* TASK TO CARRY OUT: Copy every line from the data below in which the string "rewrite" can be found.

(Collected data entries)
Lemma alphabet_loop_elem b fs al c :
  alphabet_loop b fs = Ok al →
  c ∈ chars al ↔ c ∈ chars b ∨ ∃ f cs, f ∈ fs ∧ range_characters (f_match f) = Ok cs ∧ c ∈ chars cs.
Proof.
  revert b. induction fs as [|f fs IH]; intros b; simpl; intros H; res_inv.
  - split; [auto|]. intros [|(f & cs & Hf & _)]; [done|]. by apply elem_of_nil in Hf.
  - rewrite (IH _ H), chars_app, elem_of_app. split.
    + intros [[Hc|Hc]|(g & cs & Hg & Hcs & Hc)]; [by left|..]; right.
      * exists f, x. split; [by left|done].
      * exists g, cs. split; [by right|done].
    + intros [Hc|(g & cs & [->|Hg]%elem_of_cons & Hcs & Hc)]; [by do 2 left|left; right|right; eauto].
      rewrite Hcs in H0. by injection H0 as <-.
Qed.

(** the alphabet of an expression's ranges: it is never empty, strictly
    sorted (so free of duplicates), and contains exactly the characters the
    matches of the range pattern stand for. *)
Theorem getAlphabetFromRanges_spec ranges al :
  getAlphabetFromRanges ranges = Ok al →
  al ≠ EmptyString ∧ StronglySorted ascii_lt (chars al) ∧
  ∀ c, c ∈ chars al ↔ ∃ f cs, f ∈ FindAllStringSubmatch rangePattern ranges ∧
    range_characters (f_match f) = Ok cs ∧ c ∈ chars cs.
Proof.
  intros H. pose proof (getAlphabet_Ok _ _ H) as (Hne & _ & _ & Hs). split_and!; [done..|].
  intros c. unfold getAlphabetFromRanges in H.
  destruct (FindAllStringSubmatch rangePattern ranges) as [|f fs]; [done|]. res_inv.
  rewrite removeDuplicates_elem, (alphabet_loop_elem EmptyString (f :: fs) x c H0).
  cbn [chars String.list_ascii_of_string]. rewrite elem_of_nil. naive_solver.
Qed.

* WORKED SOLUTION:
  - rewrite (IH _ H), chars_app, elem_of_app. split.
      rewrite Hcs in H0. by injection H0 as <-.
  rewrite removeDuplicates_elem, (alphabet_loop_elem EmptyString (f :: fs) x c H0).
  cbn [chars String.list_ascii_of_string]. rewrite elem_of_nil. naive_solver.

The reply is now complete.